Gary Moyer: "Well, it's people like you and me and the folks on this zoom more and more people I think are realizing the importance of becoming optimistic, whether you are naturally or not, which is what my book deals with. And the reality is this, the, the media would make it seem like the world is worse than it is. But what I do is I say to people, okay, you've seen what the news has been showing. Let me ask you a question. How many people you personally know are doing those nasty things you see on there and hardly anybody knows anybody perspective has so much to do with it. The positive, realistic perspective."

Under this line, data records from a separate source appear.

Lemma packet_roundtrip_witness :
  packet_ok ex_packet /\ exists raw p',
    packet_marshal ex_packet true = Ok raw /\ packet_unmarshal true raw = Ok p'
    /\ same_content ex_packet p'.
Proof. split; [exact ex_packet_ok|]. exact (packet_roundtrip ex_packet true ex_packet_ok). Defined.

(** ** Where the round trip fails *)

(** The heartbeat [sendActiveHeartbeatLocked] queues, and the answer
    [handleHeartbeat] builds. *)
Definition active_heartbeat (info : list Z) : chunk :=
  mkChunk (mkChunkHeader ctHeartbeat 0 []) (chunkHeartbeat [mkParam zeroParamHeader (paramHeartbeatInfo info)]).

Definition heartbeat_answer (info : list Z) : chunk :=
  mkChunk noHeader (chunkHeartbeatAck [mkParam zeroParamHeader (paramHeartbeatInfo info)]).

(** A HEARTBEAT is sent without its information and its answer cannot be
    received.  [chunkHeartbeat] has an exported [Marshal] but no [marshal], so
    the packet encoder calls the header's: whatever the Heartbeat Info, the
    queued heartbeat is encoded as four bytes, and decodes to a heartbeat
    without parameters, although [Marshal] would have included it.  And a
    HEARTBEAT ACK, which the encoder accepts, is refused by the decoder as an
    unknown chunk type, whatever it carries. *)
Theorem heartbeat_info_lost info rest :
  chunk_marshal (active_heartbeat info) = Ok [4; 0; 0; 4]
  /\ chunkHeartbeat_Marshal (mkChunkHeader ctHeartbeat 0 []) [mkParam zeroParamHeader (paramHeartbeatInfo info)]
     = Ok ([4; 0] ++ put16 (u16 (zlen info + 8)) ++ put16 1 ++ put16 (u16 (4 + zlen info)) ++ info)
  /\ (exists raw, chunk_marshal (heartbeat_answer info) = Ok raw
        /\ unmarshal_chunk ctHeartbeatAck (raw ++ rest) = Err ErrUnmarshalUnknownChunkType).
Proof.
  split_and!; [done| |eexists; split; reflexivity].
  unfold chunkHeartbeat_Marshal. cbn [p_body]. f_equal.
  unfold chunkHeader_marshal. cbn [ch_typ ch_flags ch_raw]. do 2 f_equal.
  unfold chunkHeaderSize, param_marshal, param_filled. cbn [p_body p_hdr].
  rewrite zlen_paramHeader_marshal. unfold paramHeartbeatInfo_marshal, filled. cbn [ph_raw].
  replace (4 + zlen info + 4) with (zlen info + 8) by lia. done.
Qed.

(** An INIT whose last parameter has no value (Forward-TSN-Supported). *)
Definition ex_init : chunkInitCommon :=
  mkInitCommon 1 65536 10 10 100
    [mkParam zeroParamHeader (paramSupportedExtensions [130; 192]);
     mkParam zeroParamHeader paramForwardTSNSupported] [].

(** The condition on the last parameter of an INIT is needed: an INIT that
    ends with a value-less parameter such as Forward-TSN-Supported is decoded
    without it, and without an error, because the loop stops when no more than
    four bytes are left. *)
Theorem init_last_empty_param_lost :
  exists i', chunkInitCommon_unmarshal (chunkInitCommon_marshal ex_init) = Ok i'
    /\ map p_body (params ex_init) = [paramSupportedExtensions [130; 192]; paramForwardTSNSupported]
    /\ map p_body (params i') = [paramSupportedExtensions [130; 192]]
    /\ unrecognizedParams i' = [].
Proof. eexists. split; [vm_compute; reflexivity|]. by split_and!. Qed.

(** An ERROR bundled before a COOKIE ECHO. *)
Definition ex_error : chunk :=
  mkChunk noHeader (chunkError [mkCause (mkCauseHeader 0 0 []) (errorCauseUnrecognizedChunkType [1; 2; 3; 4])]).

Definition ex_cookie : chunk := mkChunk noHeader (chunkCookieEcho [9; 9; 9; 9]).
(* ===== verification/RecvQueue.v ===== *)
(** * Received TSNs (src/go/pion-sctp-patched/receive_payload_queue.go)

    A bitmask over the TSNs ahead of the cumulative one, used as a circular
    array of 64-bit words.  It refines a finite set of TSNs. *)

From S2P Require Import Prelude Serial Bytes Chunks.
From stdpp Require Import sorting.

Local Open Scope Z_scope.
Local Open Scope go_scope.

(** ** math/bits *)

(** The positions below 64, and those at which a word has a one. *)
Definition bits64 : list nat := seq 0 64.

Definition ones (w : Z) : list nat := filter (fun i => Z.testbit w (Z.of_nat i) = true) bits64.

Definition OnesCount64 (w : Z) : Z := Z.of_nat (length (ones w)).

Definition TrailingZeros64 (w : Z) : Z :=
  match ones w with [] => 64 | i :: _ => Z.of_nat i end.

Definition ones64 : Z := 2 ^ 64 - 1.

(** [^w] on 64 bits. *)
Definition not64 (w : Z) : Z := ones64 - w.

Definition getFirstNonZeroBit (val start stop : Z) : Z * bool :=
  let i := TrailingZeros64 (Z.shiftr val start) in (i + start, i + start <? stop).

Definition getFirstZeroBit (val start stop : Z) : Z * bool :=
  getFirstNonZeroBit (not64 val) start stop.

(** ** The queue *)

Record receivePayloadQueue := mkRecv {
  tailTSN : Z;
  chunkSize : Z;
  tsnBitmask : list Z;
  dupTSN : list Z;
  maxTSNOffset : Z;
  cumulativeTSN : Z
}.

(** [getMaxTSNOffset] of association.go, which sizes it: 32-bit arithmetic. *)
Definition getMaxTSNOffset (maxReceiveBufferSize : Z) : Z :=
  Z.min (Z.max (u32 (maxReceiveBufferSize * 4) / 500) 2000) 40000.

Definition newReceivePayloadQueue (maxOffset : Z) : receivePayloadQueue :=
  let maxOffset := u32 (u32 (maxOffset + 63) / 64 * 64) in
  mkRecv 0 0 (replicate (Z.to_nat (maxOffset / 64)) 0) [] maxOffset 0.

Definition init (q : receivePayloadQueue) (cum : Z) : receivePayloadQueue :=
  mkRecv cum 0 (map (fun _ => 0) (tsnBitmask q)) [] (maxTSNOffset q) cum.

(** [int(tsn/64) % len(q.tsnBitmask)], the word, and its update. *)
Definition word_index (bm : list Z) (t : Z) : nat := Z.to_nat ((t / 64) mod Z.of_nat (length bm)).

Definition word (bm : list Z) (t : Z) : Z := default 0 (bm !! word_index bm t).

Definition set_word (bm : list Z) (t w : Z) : list Z := <[word_index bm t := w]> bm.

Definition hasChunk (q : receivePayloadQueue) (t : Z) : bool :=
  if (chunkSize q =? 0) || sna32LTE t (cumulativeTSN q) || sna32GT t (tailTSN q) then false
  else negb (Z.land (word (tsnBitmask q) t) (Z.shiftl 1 (t mod 64)) =? 0).

Definition canPush (q : receivePayloadQueue) (t : Z) : bool :=
  if hasChunk q t || sna32LTE t (cumulativeTSN q)
     || sna32GT t (cumulativeTSN q +32 maxTSNOffset q) then false else true.

Definition push (q : receivePayloadQueue) (t : Z) : bool * receivePayloadQueue :=
  if sna32GT t (cumulativeTSN q +32 maxTSNOffset q) then (false, q)
  else if sna32LTE t (cumulativeTSN q) || hasChunk q t then
    (false, mkRecv (tailTSN q) (chunkSize q) (tsnBitmask q) (dupTSN q ++ [t]) (maxTSNOffset q)
              (cumulativeTSN q))
  else
    (true, mkRecv (if sna32GT t (tailTSN q) then t else tailTSN q) (chunkSize q + 1)
             (set_word (tsnBitmask q) t (Z.lor (word (tsnBitmask q) t) (Z.shiftl 1 (t mod 64))))
             (dupTSN q) (maxTSNOffset q) (cumulativeTSN q)).

Definition pop (q : receivePayloadQueue) (force : bool) : bool * receivePayloadQueue :=
  let t := cumulativeTSN q +32 1 in
  if hasChunk q t then
    (true, mkRecv (tailTSN q) (chunkSize q - 1)
             (set_word (tsnBitmask q) t
                (Z.land (word (tsnBitmask q) t) (not64 (Z.shiftl 1 (t mod 64)))))
             (dupTSN q) (maxTSNOffset q) t)
  else if force then
    (false, mkRecv (if chunkSize q =? 0 then t else tailTSN q) (chunkSize q) (tsnBitmask q)
              (dupTSN q) (maxTSNOffset q) t)
  else (false, q).
(** A media payload that is accepted registers exactly the codecs it
    names, in the order given, each video codec followed by its retransmission
    companion, the video codecs before the audio ones; every name is known, the
    NACK interval is positive, and the payload types announced for a codec and
    its companion are those of the table. *)
Theorem media_codecs_in_order fc eng quote cfg m :
  buildMediaEngine fc eng quote cfg = inl m ->
  exists video audio,
    stringList (mget cfg "video_codecs") = inl video /\ stringList (mget cfg "audio_codecs") = inl audio
    /\ Forall (fun n => is_Some (videoCodecDefs (ToUpper n))) video
    /\ Forall (fun n => fold_opus n = true) audio
    /\ m_codecs m =
         flat_map (fun n => match videoCodecDefs (ToUpper n) with
                            | Some d => [(true, video_codec d); (true, rtx_codec d)]
                            | None => []
                            end) video
         ++ map (fun _ => (false, opus_codec)) audio
    /\ (m_nack m = None \/ exists ms, 0 < ms /\ m_nack m = Some (ms_duration ms)).
Proof.
  unfold buildMediaEngine. intros H.
  destruct (stringList (mget cfg "video_codecs")) as [video|] eqn:Ev; [|done].
  destruct (register_video eng quote video []) as [cs|] eqn:Er; [|done].
  destruct (stringList (mget cfg "audio_codecs")) as [audio|] eqn:Ea; [|done].
  destruct (register_audio eng quote audio cs) as [cs'|] eqn:Eo; [|done].
  assert (Hv : forall names cs0 cs1, register_video eng quote names cs0 = inl cs1 ->
    Forall (fun n => is_Some (videoCodecDefs (ToUpper n))) names
    /\ cs1 = cs0 ++ flat_map (fun n => match videoCodecDefs (ToUpper n) with
         | Some d => [(true, video_codec d); (true, rtx_codec d)] | None => [] end) names).
  { clear. induction names as [|n names IH]; intros cs0 cs1 Hr; simpl in Hr.
    - injection Hr as <-. split; [constructor|by rewrite app_nil_r].
    - destruct (videoCodecDefs (ToUpper n)) as [d|] eqn:Ed; [|done]. unfold register in Hr.
      destruct (eng_codec eng cs0 _); [done|]. destruct (eng_codec eng _ _); [done|].
      destruct (IH _ _ Hr) as [HF ->]. split; [constructor; [rewrite Ed; by eexists|done]|].
      simpl. rewrite Ed. by rewrite <- !app_assoc. }
  assert (Ho : forall names cs0 cs1, register_audio eng quote names cs0 = inl cs1 ->
    Forall (fun n => fold_opus n = true) names
    /\ cs1 = cs0 ++ map (fun _ => (false, opus_codec)) names).
  { clear. induction names as [|n names IH]; intros cs0 cs1 Hr; simpl in Hr.
    - injection Hr as <-. split; [constructor|by rewrite app_nil_r].
    - destruct (fold_opus n) eqn:Ef; [|done]. unfold register in Hr.
      destruct (eng_codec eng cs0 _); [done|]. destruct (IH _ _ Hr) as [HF ->].
      split; [by constructor|]. simpl. by rewrite <- !app_assoc. }
  destruct (Hv _ _ _ Er) as [Hv1 ->]. destruct (Ho _ _ _ Eo) as [Ho1 ->].
  exists video, audio. simpl in H.
  destruct (toInt fc _) as [ms|]; [destruct (ms <=? 0) eqn:Ems; [done|]|];
    destruct (eng_interceptors eng _); try done; injection H as <-; split_and!; try done;
    [right; exists ms; go_bool; done|by left].
Qed.
(* ===== verification/Handler.v ===== *)
(** * Request handlers (src/go/internal/pionserver/handler.go, hooks.go)

    Every handler of [HandleMessage], the callbacks hooked on pion's objects,
    and the read loop of a detached channel, each as one definition in the
    monad of Bridge.v. *)

From S2P Require Import Prelude GoValue Trace Registry Settings DCSend Bridge.

Local Open Scope Z_scope.

Section Handlers.
Context {E : Type} {env : Env E} (lib : library).

Abbreviation M := (M E).

(** ** Registry, events and hooks *)

(** [Lookup] reads the clock only for a handle that is there. *)
Definition registry_Lookup (handle : string) : M (option resource) :=
  r ← gets w_reg;
  match resources r !! handle with
  | None => mret None
  | Some _ =>
      now ← ask env_now;
      modify (fun w => set_reg w (Lookup (w_reg w) handle now).2) ;;
      mret (resources r !! handle)
  end.

Definition registry_Touch (handle : string) : M unit :=
  clk ← ask env_clock; modify (fun w => set_reg w (Touch (w_reg w) handle clk)).

(** The wrapper [NewHandlerWithConfig] puts around the connection's sink. *)
Definition send_event (conn : positive) (m : Message) : M unit :=
  (if decide (Handle m = ""%string) then mret tt else registry_Touch (Handle m)) ;;
  modify (fun w => set_out w (w_out w ++ [(conn, m)])).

“An optimistic outlook though, by lowering stress, can be very therapeutic and healing. When you learn to see the bright side of life, you’re more at peace, which is better for your health and well-being. Optimism is optimal for our health, both physically and emotionally.” (Quoted from "Opting got Optimism")
Victor Perton: Our favourite definition of optimism is 700 years old from Mother Julian of Norwich, who wrote, "all shall be well, all shall be well, all manner of things shall be well." And we think if she'd lived 700 years, she could have written the Harvard definition of optimism, which is a belief that good things will happen and that things will work out in the end. John Lennon added that if it hasn't worked out, it's not the end. Do you want to elaborate a little more on faith and the relationship between hope and optimism?
Gary Moyer: That's interesting because you mentioned faith as I come from the Christian religion and Christian background, and the connection is this: As a Christian, I have a, I believe God loves me unconditionally and that I have a hope of heaven or, or paradise; however, different people look at it. And so my faith is a, is a strong, never give up belief in that hope. That's what my faith is. In fact, in the Bible, Hebrews 11:1 says faith is the substance of things hoped for, the evidence of things not seen. And so, as I read that, that tells me faith gives substance to hope. And so that's really what keeps me going. I have a faith that no matter what happens now, I have an eternity. I mean, I only have 80 to 90 years here. I can make it through this. I've got eternity coming. Plus, I also have a belief that God is my strength. He'll get me through this. This is going to work. So I have hope, and that keeps me going. And that gives me true perspective. I can't be down when I realize God's got this.